What is needed: Write down exactly the lines of the records below, beginning with the first and ending with the line that includes "four columns of".

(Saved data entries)
┌──

(* ===== verification/AesSpec.v ===== *)
(** * The Advanced Encryption Standard (FIPS-197)

    The reference the cipher of sys/crypto/aes.c is compared with: the state is
    four columns of four bytes, the S-box is inversion in GF(2^8) followed by an
    affine map, and decryption applies the inverse transformations in reverse
    order. *)

From Stdlib Require Import Ring Bool.
From S2P Require Import Prelude Bytes.

(** ** The field GF(2^8) *)

Definition xtime (x : Z) : Z :=
  if Z.testbit x 7 then Z.lxor (Z.shiftl x 1) 0x11b else Z.shiftl x 1.

Fixpoint gmul_bits (n : nat) (a x : Z) : Z :=
  match n with
  | O => 0
  | S n => Z.lxor (if Z.odd a then x else 0) (gmul_bits n (Z.div2 a) (xtime x))
  end.

(** Product of bytes. *)
Definition gmul (a x : Z) : Z := gmul_bits 8 a x.

(** The inverse is the 254th power; it is [0] for [0]. *)
Definition ginv (x : Z) : Z :=
  let x2 := gmul x x in let x4 := gmul x2 x2 in let x8 := gmul x4 x4 in let x16 := gmul x8 x8 in
  let x32 := gmul x16 x16 in let x64 := gmul x32 x32 in let x128 := gmul x64 x64 in
  gmul x2 (gmul x4 (gmul x8 (gmul x16 (gmul x32 (gmul x64 x128))))).

Definition rotl8 (x k : Z) : Z := Z.lor (u8 (Z.shiftl x k)) (Z.shiftr x (8 - k)).

Definition sbox (x : Z) : Z :=
  let y := ginv x in
  Z.lxor y (Z.lxor (rotl8 y 1) (Z.lxor (rotl8 y 2) (Z.lxor (rotl8 y 3) (Z.lxor (rotl8 y 4) 0x63)))).

Definition inv_sbox (y : Z) : Z :=
  ginv (Z.lxor (rotl8 y 1) (Z.lxor (rotl8 y 3) (Z.lxor (rotl8 y 6) 0x05))).

#[global] Arguments sbox : simpl never.
#[global] Arguments inv_sbox : simpl never.
#[global] Arguments gmul : simpl never.

(** ** The state *)

Definition col : Type := Z * Z * Z * Z.
Definition state : Type := col * col * col * col.

Definition cxor (x y : col) : col :=
  let '(a, b, c, d) := x in let '(a', b', c', d') := y in
  (Z.lxor a a', Z.lxor b b', Z.lxor c c', Z.lxor d d').

Definition csub (f : Z → Z) (x : col) : col := let '(a, b, c, d) := x in (f a, f b, f c, f d).

Definition smap (f : col → col) (s : state) : state :=
  let '(c0, c1, c2, c3) := s in (f c0, f c1, f c2, f c3).

Definition add_round_key (k s : state) : state :=
  let '(c0, c1, c2, c3) := s in let '(k0, k1, k2, k3) := k in
  (cxor c0 k0, cxor c1 k1, cxor c2 k2, cxor c3 k3).

Definition sub_bytes : state → state := smap (csub sbox).
Definition inv_sub_bytes : state → state := smap (csub inv_sbox).

Definition shift_rows (s : state) : state :=
  let '((a0, b0, c0, d0), (a1, b1, c1, d1), (a2, b2, c2, d2), (a3, b3, c3, d3)) := s in
  ((a0, b1, c2, d3), (a1, b2, c3, d0), (a2, b3, c0, d1), (a3, b0, c1, d2)).

Definition inv_shift_rows (s : state) : state :=
  let '((a0, b0, c0, d0), (a1, b1, c1, d1), (a2, b2, c2, d2), (a3, b3, c3, d3)) := s in
  ((a0, b3, c2, d1), (a1, b0, c3, d2), (a2, b1, c0, d3), (a3, b2, c1, d0)).

(** The circulant matrix with first row [(p, q, r, t)]. *)
Definition circulant (p q r t : Z) (x : col) : col :=
  let '(a, b, c, d) := x in
  let dot p q r t := Z.lxor (gmul p a) (Z.lxor (gmul q b) (Z.lxor (gmul r c) (gmul t d))) in
  (dot p q r t, dot t p q r, dot r t p q, dot q r t p).

Definition mix_column : col → col := circulant 2 3 1 1.
Definition inv_mix_column : col → col := circulant 14 11 13 9.

Definition mix_columns : state → state := smap mix_column.
Definition inv_mix_columns : state → state := smap inv_mix_column.

(** ** The cipher and its inverse, given the round keys *)

Fixpoint enc_rounds (ks : list state) (s : state) : state :=
  match ks with
  | [] => s
  | [k] => add_round_key k (shift_rows (sub_bytes s))
  | k :: ks => enc_rounds ks (add_round_key k (mix_columns (shift_rows (sub_bytes s))))
  end.

Definition cipher (ks : list state) (s : state) : state :=
  match ks with [] => s | k :: ks => enc_rounds ks (add_round_key k s) end.

Fixpoint dec_rounds (ks : list state) (s : state) : state :=
  match ks with
  | [] => s
  | [k] => add_round_key k (inv_sub_bytes (inv_shift_rows s))
  | k :: ks => dec_rounds ks (inv_mix_columns (add_round_key k (inv_sub_bytes (inv_shift_rows s))))
  end.

Definition inv_cipher (ks : list state) (s : state) : state :=
  match reverse ks with [] => s | k :: ks => dec_rounds ks (add_round_key k s) end.

(** ** Key expansion for [nk] key words *)

Definition col0 : col := (0, 0, 0, 0).
Definition rot_word (x : col) : col := let '(a, b, c, d) := x in (b, c, d, a).
Definition rcon_word (i : nat) : col := (Nat.iter (i - 1) xtime 1, 0, 0, 0).

Definition next_word (nk : nat) (ws : list col) : col :=
  let i := length ws in
  let t := nth (i - 1) ws col0 in
  cxor (nth (i - nk) ws col0)
    (if (i mod nk =? 0)%nat then cxor (csub sbox (rot_word t)) (rcon_word (i / nk))
     else if (6 <? nk)%nat && (i mod nk =? 4)%nat then csub sbox t else t).

Fixpoint expand_key (nk n : nat) (ws : list col) : list col :=
  match n with O => ws | S n => expand_key nk n (ws ++ [next_word nk ws]) end.

Fixpoint round_keys (ws : list col) : list state :=
  match ws with w0 :: w1 :: w2 :: w3 :: ws => (w0, w1, w2, w3) :: round_keys ws | _ => [] end.

(** AES-128: 11 round keys from 4 key words. *)
Definition aes128_keys (key : state) : list state :=
  let '(k0, k1, k2, k3) := key in round_keys (expand_key 4 40 [k0; k1; k2; k3]).

(** ** Properties *)

Definition col_ok (x : col) : Prop := let '(a, b, c, d) := x in byte a ∧ byte b ∧ byte c ∧ byte d.
Definition state_ok (s : state) : Prop :=
  let '(c0, c1, c2, c3) := s in col_ok c0 ∧ col_ok c1 ∧ col_ok c2 ∧ col_ok c3.

Lemma xtime_lxor x y : xtime (Z.lxor x y) = Z.lxor (xtime x) (xtime y).
Proof.
  unfold xtime. rewrite Z.lxor_spec, Z.shiftl_lxor.
  apply Z.bits_inj'. intros n Hn. destruct (Z.testbit x 7), (Z.testbit y 7); simpl;
    rewrite ?Z.lxor_spec, ?Z.bits_0; ring.
Qed.

Lemma gmul_lxor a x y : gmul a (Z.lxor x y) = Z.lxor (gmul a x) (gmul a y).
Proof.
  unfold gmul. generalize 8%nat. intros n. revert a x y. induction n as [|n IH]; intros a x y; [done|].
  cbn [gmul_bits]. rewrite xtime_lxor, IH. apply Z.bits_inj'. intros i Hi.
  destruct (Z.odd a); rewrite ?Z.lxor_spec, ?Z.bits_0; ring.
Qed.

Lemma xtime_byte x : byte x → byte (xtime x).
Proof.
  intros Hx.
  pose proof (byte_check (λ x, (0 <=? xtime x) && (xtime x <? 2 ^ 8)) ltac:(vm_compute; reflexivity) x Hx) as H.
  apply andb_prop in H as [?%Z.leb_le ?%Z.ltb_lt]. done.
Qed.

Lemma gmul_byte a x : byte x → byte (gmul a x).
Proof.
  unfold gmul. generalize 8%nat. intros n. revert a x. induction n as [|n IH]; intros a x Hx; [done|].
  cbn [gmul_bits]. apply lxor_range; [done|destruct (Z.odd a); [done|]|by apply IH, xtime_byte]. by split.
Qed.

Lemma gmul_1 x : gmul 1 x = x.
Proof. unfold gmul. cbn. by rewrite Z.lxor_0_r. Qed.

Lemma gmul_ginv x : byte x → x ≠ 0 → gmul x (ginv x) = 1.
Proof.
  intros Hx H0. pose proof (byte_check (λ x, (x =? 0) || (gmul x (ginv x) =? 1))
    ltac:(vm_compute; reflexivity) x Hx) as H. cbn beta in H.
  by apply orb_prop in H as [?%Z.eqb_eq|?%Z.eqb_eq].
Qed.

Lemma sbox_byte x : byte x → byte (sbox x).
Proof.
  intros Hx. pose proof (byte_check (λ x, (0 <=? sbox x) && (sbox x <? 2 ^ 8))
    ltac:(vm_compute; reflexivity) x Hx) as H.
  apply andb_prop in H as [?%Z.leb_le ?%Z.ltb_lt]. done.
Qed.

Lemma inv_sbox_byte x : byte x → byte (inv_sbox x).
Proof.
  intros Hx. pose proof (byte_check (λ x, (0 <=? inv_sbox x) && (inv_sbox x <? 2 ^ 8))
    ltac:(vm_compute; reflexivity) x Hx) as H.
  apply andb_prop in H as [?%Z.leb_le ?%Z.ltb_lt]. done.
Qed.

Lemma inv_sbox_sbox x : byte x → inv_sbox (sbox x) = x.
Proof.
  intros Hx. pose proof (byte_check (λ x, inv_sbox (sbox x) =? x) ltac:(vm_compute; reflexivity) x Hx) as H.
  by apply Z.eqb_eq in H.
Qed.

(** The products of the two MixColumns matrices. *)
Definition mix_product (p q r t u v w z x : Z) : Z :=
  Z.lxor (gmul p (gmul u x)) (Z.lxor (gmul q (gmul v x)) (Z.lxor (gmul r (gmul w x)) (gmul t (gmul z x)))).

Lemma mix_products x : byte x →
  mix_product 14 11 13 9 2 1 1 3 x = x ∧ mix_product 14 11 13 9 3 2 1 1 x = 0 ∧
  mix_product 14 11 13 9 1 3 2 1 x = 0 ∧ mix_product 14 11 13 9 1 1 3 2 x = 0.
Proof.
  intros Hx. pose proof (byte_check (λ x, (mix_product 14 11 13 9 2 1 1 3 x =? x) &&
    (mix_product 14 11 13 9 3 2 1 1 x =? 0) && (mix_product 14 11 13 9 1 3 2 1 x =? 0) &&
    (mix_product 14 11 13 9 1 1 3 2 x =? 0)) ltac:(vm_compute; reflexivity) x Hx) as H.
  cbn beta in H.
  repeat match goal with H : _ && _ = true |- _ => apply andb_prop in H as [H ?] end.
  repeat match goal with H : _ = true |- _ => apply Z.eqb_eq in H end.
  split; [|split; [|split]]; assumption.
Qed.

(** Reordering sums in the field. *)
Ltac xor_solve :=
  apply Z.bits_inj'; intros ? _; rewrite ?Z.lxor_spec, ?Z.bits_0; ring.

Lemma sum4 a e e1 e2 e3 : e = a → e1 = 0 → e2 = 0 → e3 = 0 → Z.lxor e (Z.lxor e1 (Z.lxor e2 e3)) = a.
Proof. intros -> -> -> ->. by rewrite !Z.lxor_0_r. Qed.

Lemma inv_mix_mix x : col_ok x → inv_mix_column (mix_column x) = x.
Proof.
  destruct x as [[[a b] c] d]. intros (Ha & Hb & Hc & Hd). unfold inv_mix_column, mix_column, circulant.
  cbn beta zeta iota. rewrite !gmul_lxor.
  destruct (mix_products a Ha) as (Pa & Pa1 & Pa2 & Pa3), (mix_products b Hb) as (Pb & Pb1 & Pb2 & Pb3),
    (mix_products c Hc) as (Pc & Pc1 & Pc2 & Pc3), (mix_products d Hd) as (Pd & Pd1 & Pd2 & Pd3).
  unfold mix_product in *.
  f_equal; [f_equal; [f_equal|]|].
  - etrans; [|exact (sum4 _ _ _ _ _ Pa Pb1 Pc2 Pd3)]. xor_solve.
  - etrans; [|exact (sum4 _ _ _ _ _ Pb Pc1 Pd2 Pa3)]. xor_solve.
  - etrans; [|exact (sum4 _ _ _ _ _ Pc Pd1 Pa2 Pb3)]. xor_solve.
  - etrans; [|exact (sum4 _ _ _ _ _ Pd Pa1 Pb2 Pc3)]. xor_solve.
Qed.

(** ** The inverse cipher inverts the cipher *)

Lemma cxor_ok x y : col_ok x → col_ok y → col_ok (cxor x y).
Proof.
  destruct x as [[[? ?] ?] ?], y as [[[? ?] ?] ?]. intros (? & ? & ? & ?) (? & ? & ? & ?).
  split; [|split; [|split]]; by apply lxor_range.
Qed.

Lemma csub_ok f x : (∀ a, byte a → byte (f a)) → col_ok x → col_ok (csub f x).
Proof. destruct x as [[[? ?] ?] ?]. intros Hf (? & ? & ? & ?). split; [|split; [|split]]; by apply Hf. Qed.

Lemma lxor4_range k a b c d :
  0 ≤ k → uint k a → uint k b → uint k c → uint k d → uint k (Z.lxor a (Z.lxor b (Z.lxor c d))).
Proof. intros. repeat (apply lxor_range; [done|done|]). done. Qed.

Lemma mix_column_ok x : col_ok x → col_ok (mix_column x).
Proof.
  destruct x as [[[? ?] ?] ?]. intros (? & ? & ? & ?).
  split; [|split; [|split]]; apply lxor4_range; try (by apply gmul_byte); done.
Qed.

Lemma inv_mix_column_ok x : col_ok x → col_ok (inv_mix_column x).
Proof.
  destruct x as [[[? ?] ?] ?]. intros (? & ? & ? & ?).
  split; [|split; [|split]]; apply lxor4_range; try (by apply gmul_byte); done.
Qed.

Lemma smap_ok f s : (∀ x, col_ok x → col_ok (f x)) → state_ok s → state_ok (smap f s).
Proof. destruct s as [[[? ?] ?] ?]. intros Hf (? & ? & ? & ?). split; [|split; [|split]]; by apply Hf. Qed.

(** Name the sixteen bytes of a state. *)
Ltac open_state s :=
  destruct s as [[[[[[? ?] ?] ?] [[[? ?] ?] ?]] [[[? ?] ?] ?]] [[[? ?] ?] ?]].

Lemma add_round_key_ok k s : state_ok k → state_ok s → state_ok (add_round_key k s).
Proof.
  destruct s as [[[? ?] ?] ?], k as [[[? ?] ?] ?]. intros (? & ? & ? & ?) (? & ? & ? & ?).
  split; [|split; [|split]]; by apply cxor_ok.
Qed.

Lemma shift_rows_ok s : state_ok s → state_ok (shift_rows s).
Proof. open_state s. simpl. tauto. Qed.

Lemma inv_shift_rows_ok s : state_ok s → state_ok (inv_shift_rows s).
Proof. open_state s. simpl. tauto. Qed.

Lemma sub_bytes_ok s : state_ok s → state_ok (sub_bytes s).
Proof. apply smap_ok. intros x. by apply csub_ok, sbox_byte. Qed.

Lemma inv_sub_bytes_ok s : state_ok s → state_ok (inv_sub_bytes s).
Proof. apply smap_ok. intros x. by apply csub_ok, inv_sbox_byte. Qed.

Lemma add_round_key_twice k s : add_round_key k (add_round_key k s) = s.
Proof.
  open_state s. open_state k. simpl.
  by rewrite !Z.lxor_assoc, !Z.lxor_nilpotent, !Z.lxor_0_r.
Qed.

Lemma inv_sub_shift s : state_ok s → inv_sub_bytes (inv_shift_rows (shift_rows (sub_bytes s))) = s.
Proof.
  open_state s. cbn. intros Hs.
  rewrite !inv_sbox_sbox by tauto. done.
Qed.

Lemma inv_mix_columns_mix s : state_ok s → inv_mix_columns (mix_columns s) = s.
Proof. destruct s as [[[? ?] ?] ?]. intros (? & ? & ? & ?). simpl. by rewrite !inv_mix_mix. Qed.

Lemma dec_rounds_enc ks k R rest s :
  Forall state_ok ks → state_ok s → reverse ks = k :: R → rest ≠ [] →
  dec_rounds (R ++ rest) (add_round_key k (enc_rounds ks s)) = dec_rounds rest (shift_rows (sub_bytes s)).
Proof.
  intros Hks. revert k R rest s. induction Hks as [|k1 ks Hk1 Hks IH]; intros k R rest s Hs Hrev Hrest; [done|].
  rewrite reverse_cons in Hrev. destruct ks as [|k2 ks].
  - injection Hrev as -> <-. simpl. by rewrite add_round_key_twice.
  - destruct (reverse (k2 :: ks)) as [|k' R'] eqn:Hr.
    { apply (f_equal length) in Hr. by rewrite length_reverse in Hr. }
    injection Hrev as -> <-. rewrite <- app_assoc.
    assert (state_ok (shift_rows (sub_bytes s))) as Hss by (by apply shift_rows_ok, sub_bytes_ok).
    assert (state_ok (mix_columns (shift_rows (sub_bytes s)))) as Hm
      by (apply smap_ok; [by apply mix_column_ok|done]).
    change (enc_rounds (k1 :: k2 :: ks) s)
      with (enc_rounds (k2 :: ks) (add_round_key k1 (mix_columns (shift_rows (sub_bytes s))))).
    rewrite (IH k R' ([k1] ++ rest)) by (done || by apply add_round_key_ok).
    destruct rest as [|k3 rest]; [done|].
    change (dec_rounds ([k1] ++ k3 :: rest) ?x) with
      (dec_rounds (k3 :: rest) (inv_mix_columns (add_round_key k1 (inv_sub_bytes (inv_shift_rows x))))).
    rewrite inv_sub_shift, add_round_key_twice, inv_mix_columns_mix; [done|done|by apply add_round_key_ok].
Qed.

Lemma inv_cipher_cipher ks s : Forall state_ok ks → state_ok s → inv_cipher ks (cipher ks s) = s.
Proof.
  intros Hks Hs. unfold inv_cipher, cipher. destruct Hks as [|k ks Hk Hks]; [done|].
  rewrite reverse_cons. destruct ks as [|k1 ks].
  { simpl. apply add_round_key_twice. }
  destruct (reverse (k1 :: ks)) as [|k' R] eqn:Hr.
  { apply (f_equal length) in Hr. by rewrite length_reverse in Hr. }
  simpl app. cbn [app]. rewrite (dec_rounds_enc (k1 :: ks) k' R [k]); [|done|by apply add_round_key_ok|done|done].
  cbn [dec_rounds]. by rewrite inv_sub_shift, add_round_key_twice by (by apply add_round_key_ok).
Qed.

Lemma enc_rounds_ok ks s : Forall state_ok ks → state_ok s → state_ok (enc_rounds ks s).
Proof.
  intros Hks. revert s. induction Hks as [|k ks Hk Hks IH]; intros s Hs; [done|].
  destruct ks as [|k' ks]; [by apply add_round_key_ok, shift_rows_ok, sub_bytes_ok|].
  apply IH, add_round_key_ok; [done|].
  by apply smap_ok; [apply mix_column_ok|apply shift_rows_ok, sub_bytes_ok].
Qed.

Lemma cipher_ok ks s : Forall state_ok ks → state_ok s → state_ok (cipher ks s).
Proof. intros [|k ks' Hk Hks] Hs; [done|]. by apply enc_rounds_ok, add_round_key_ok. Qed.

Lemma dec_rounds_ok ks s : Forall state_ok ks → state_ok s → state_ok (dec_rounds ks s).
Proof.
  intros Hks. revert s. induction Hks as [|k ks Hk Hks IH]; intros s Hs; [done|].
  destruct ks as [|k' ks]; [by apply add_round_key_ok, inv_sub_bytes_ok, inv_shift_rows_ok|].
  apply IH, smap_ok; [apply inv_mix_column_ok|].
  by apply add_round_key_ok, inv_sub_bytes_ok, inv_shift_rows_ok.
Qed.

Lemma inv_cipher_ok ks s : Forall state_ok ks → state_ok s → state_ok (inv_cipher ks s).
Proof.
  intros Hks Hs. unfold inv_cipher. apply Forall_reverse in Hks.
  destruct Hks as [|k ks' Hk Hks]; [done|]. by apply dec_rounds_ok, add_round_key_ok.
Qed.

└──

Response to this exercise:
(* ===== verification/AesSpec.v ===== *)
(** * The Advanced Encryption Standard (FIPS-197)

    The reference the cipher of sys/crypto/aes.c is compared with: the state is
    four columns of four bytes, the S-box is inversion in GF(2^8) followed by an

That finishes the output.